This type of water dispenser is configured such that when water stored in a cold water tank which is capable of cooling water therein runs short, water is automatically supplied into the tank through a water supply line, the water thus supplied is cooled by a heat exchanger mounted to the cold water tank, and cold water in the cold water tank can be discharged into the atmosphere through a cold water discharge line when a user operates a lever or a cock to open a valve. The closer water in the tank is to the bottom of the tank, the colder it is. If the water dispenser is configured such that water introduced into the cold water tank can directly flow down to the bottom of the tank, the not-yet-sufficiently-cooled water is quickly mixed with the well cooled water at the bottom of the tank, warming the water at the bottom of the tank. In order to prevent this, a baffle is usually provided in the cold water tank which interferes with the downward flow of water (see, e.g., JP Patent Publication 2010-52752A (especially FIG. 1), JP Patent Publication 2011-102154A (especially FIG. 1), and JP Patent Publication 2003-12092A (especially FIGS. 1 and 2)).
With this arrangement, a low-temperature water layer which is lower in temperature than water above the baffle is generated in the lower portion of the cold water tank which is within the height range from the bottom of the cold water tank to the outermost circumferential portion of the baffle, from the bottom of the tank. The cold water discharge line is arranged to discharge water forming the low-temperature water layer. If the outermost circumferential portion of the baffle is fitted to the inner wall of the cold water tank or by minimizing the horizontal gap therebetween, it is possible to increase the area of the baffle, which divides the interior of the cold water tank into upper and lower portions, thereby increasing the effect of interfering with the downward flow of water. But in this case, water above the baffle cannot sufficiently smoothly flow through the baffle into the lower portion of the cold water tank. To avoid this problem, the baffle may be formed with water transfer passages at its portion located inwardly of the outermost circumferential portion so that water introduced into the portion of the cold water tank from the water supply line can be fed into the lower portion of the cold water tank through the water transfer passages.
The water transfer passages have a terminal end opening which faces vertically downwardly, just like the gap defined between the inner wall of the cold water tank and the outermost circumferential portion of the baffle. Thus water is discharged through the terminal end openings substantially downwardly into the lower portion of the cold water tank. But since it is possible to reduce the momentum of water flowing through the water transfer passages by reducing the sectional areas of the leading end openings of the water transfer passages, it has not been considered a problem to discharge water downwardly from the terminal end openings of the water transfer passages.

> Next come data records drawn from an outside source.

(* ===== verification/KListOps.v ===== *)
(** * list.c implements sequences: whole-list operations and the list interface *)

From S2P Require Import Prelude ListSpec KList KListProof.

(** An element that is allocated and in no list that matters. *)
Definition fresh_elem (h : heap) (l : Z) (xs : list Z) (e : Z) : Prop :=
  e <> NULL /\ is_Some (h !! e) /\ e ∉ nodes l xs.

Lemma list_init_ok h l :
  l <> NULL -> tail_of l <> NULL -> is_Some (h !! head_of l) -> is_Some (h !! tail_of l) ->
  exists h', list_init h l = Ret h' /\ dll h' l [] /\ same_off (nodes l []) h h'.
Proof.
  intros Hl Ht [n1 H1] [n2 H2]. unfold list_init.
  rewrite (proj2 (Z.eqb_neq l NULL) Hl). simpl.
  assert (Hne : head_of l <> tail_of l) by (unfold head_of, tail_of, SIZEOF_LIST_ELEM; lia).
  unfold setf. rewrite H1. simpl. rewrite lookup_insert_eq. simpl.
  rewrite !(lookup_insert_ne _ (head_of l) (tail_of l)) by done. rewrite H2. simpl.
  rewrite lookup_insert_eq. simpl. eexists. split; [done|].
  rewrite !insert_insert_eq. split.
  - split.
    + simpl. rewrite !(lookup_insert_ne _ (tail_of l) (head_of l)) by done.
      by rewrite !lookup_insert_eq.
    + apply NoDup_cons. split; [set_solver|]. apply NoDup_singleton.
    + unfold head_of in *. set_solver.
  - intros y Hy. rewrite !lookup_insert_ne; set_solver.
Qed.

However, if the gap between the inner wall of the cold water tank and the outermost circumferential portion of the baffle is eliminated or reduced to a minimum, while ensuring a sufficient flow rate of water through the baffle with a smaller number of water transfer passages, in order to mount the baffle more simply or to simplify the shape of the baffle, it is necessary to increase the sectional area of the respective water transfer passages over the entire length thereof. This increases the momentum of water when discharged downwardly into the lower portion of the cold water tank from the terminal end openings of the water transfer passages. Water discharged from the water transfer passages can thus be more easily mixed into the low-temperature water layer.